From poem to movie, to game

This game was not a game at first, it was a poem. (translation to come)

Le grincement de la balançoire. Le son strident d’un métal érodé gémissant de douleur sous le poids des rires. L’odeur du sable sale et humide. La douceur glacée de la nacelle contre mes jambes nues. La poussière dans mes cheveux. Ma main qui sentait la rouille. La sensation de beauté absolue lorsque la balancelle atteint son apogée ; un instant éternel avant le retour sur terre.

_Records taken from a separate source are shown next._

Definition reserve_space (d : Db) : result Error unit :=
  let l := (map_to_list (spaces d)).*1 in
  _ ← fail_if (MAX_SPACES <=? nlen l) Limit;
  let total := fold_left (λ acc space,
    let u := usage d space in
    (saturating_add acc.1 (N.max (us_events u) RESERVED_EVENTS),
     saturating_add acc.2 (N.max (us_bytes u) RESERVED_BYTES)))
    l (RESERVED_EVENTS, RESERVED_BYTES) in
  fail_if ((MAX_EVENTS <? total.1) || (MAX_SPACES * RESERVED_BYTES <? total.2)) Limit.

(** ** Appending *)

Definition replay (d : Db) (request : RecordId) : result Error (option Response) :=
  match find_first (λ e, ev_request_id e === display request) (events d) with
  | None => mret None
  | Some e => r ← ok_or (from_json (ev_response e)) Unavailable; mret (Some r)
  end.

Record Event := {
  et_request : RecordId; et_space : SpaceId; et_head : RecordId; et_name : string; et_now : N;
}.

(** [INSERT INTO events] with its primary key and unique columns. *)
Definition insert_event (d : Db) (e : EventRow) : result Error Db :=
  _ ← fail_if (existsb (λ o, (ev_sequence o =? ev_sequence e)
                             || (ev_record_id o === ev_record_id e)
                             || (ev_request_id o === ev_request_id e)) (events d)) Unavailable;
  mret (set_events d (events d ++ [e])).
(** [apply] after [guard]: the database to commit, if any, and the response. *)
Definition apply_inner (j : Journal) (r : Request) (ip : IpAddr) (now : N)
    (entropy : option string) : result Error (option Db * Response) :=
  signed ← jdecode (rq_command r);
  c ← lift (decode (T := Command) signed);
  _ ← command_ok j c now;
  _ ← work_ok r c;
  a ← command_authority j r c;
  candidate ← (match operation_candidate (cm_operation c) with
               | Some text => Some <$> verify_credential text
               | None => mret None
               end);
  signer ← command_signer a c candidate;
  _ ← lift (verify_signature signed (vc_key signer));
  _ ← permission_ok a c;
  match cm_operation c with
  | ReadOp =>
      proof ← lift (call_proof a);
      mret (None, {| rs_receipt := None; rs_proof := Some proof; rs_challenge := None |})
  | _ =>
      _ ← (if is_register (cm_operation c) && negb (registered (db j) (cm_space_id c)) then
             ticket ← ok_or (rq_registration_ticket r) Unauthorized;
             verify_registration_ticket ticket (registration_hosts j) (pin j) c
               (vc_identity signer) now
           else Ok tt);
      replayed ← replay (db j) (record_id signed);
      match replayed with
      | Some response =>
          _ ← (if is_admit (cm_operation c) then require_read a (cm_credential_id c) else Ok tt);
          mret (None, response)
      | None =>
          _ ← fail_if (is_managed (cm_operation c) && (head a =/= Some (cm_authority_head c)))
                Conflict;
          transact j r signed c a candidate ip now entropy
      end
  end.

(** [Engine::apply] on [&mut self]. *)
Definition apply (j : Journal) (r : Request) (ip : IpAddr) (now instant : N)
    (entropy : option string) : Journal * result Error Response :=
  let '(j, g) := guard j now instant in
  match g with
  | Err e => (j, Err e)
  | Ok _ =>
      match apply_inner j r ip now entropy with
      | Err e => (j, Err e)
      | Ok (None, response) => (j, Ok response)
      | Ok (Some d, response) => (set_db j d, Ok response)
      end
  end.

End Engine.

Alors que le monde tournait encore, comme un boulet de canon en plein chœur ; j’ai vu le soleil. Les dernières pluies coulaient alors, comme un supplice perdu dans la neige ; j’ai vu le soleil. C’était une cité sans fin ni frontière. Un monde sans habitant. Un soleil brûlant et mort. J’ai poussé la porte, la première devant moi, et j’ai vu la mer. Les autres riaient encore. J’ai vu la mer se jeter de faim, engloutir la plage dans ses moindres recoins. Le sable blanc, brûler mes pieds. Le sel acide caresser mes joues. Mes mains comme des sirènes assoiffées. Mes genoux en sang de me voir pleurer.

La porte était ouverte, je voulais regarder. La porte était fermée. La cité sous la nuit. Il y avait une autre porte. Un étrange bâtiment marbré. J’ai poussé la porte pour mieux respirer. J’ai vu le soleil. Il était gris bleu et il était rayé. Le carrelage était froid. La musique toute morcelée. Les adultes parlait. Les verres chantaient. Le feu dansait, de son goût fumé. Le feu pleurait de me voir marcher.

Avec le vent, la porte a claqué. La nuit s’était levée ; la cité était dorée. Je me souviens de toi, avait murmuré une voix. Je me souviens de toi. Je me souviens. Je m’étais retourné, la voix s’en était allée.

Dans un couloir étroit, un bateau avait échoué. Je poussais l’écoutille pour aller nager. L’eau était noir sang. La baignoire débordait doucement. Un néon jaune et bleu scintillait. J’ai vu le soleil mais il s’est éclipsé. Je me souviens du bateau en papier qui avait coulé. L’odeur humide de l’encre me mentait. J’étais un avion et je tombais.

De la cité, il ne restait plus que l’entrée. Une petite porte, marquée sortie. Le soleil a disparu. Derrière la porte, il ne reste que la nuit. Derrière la porte...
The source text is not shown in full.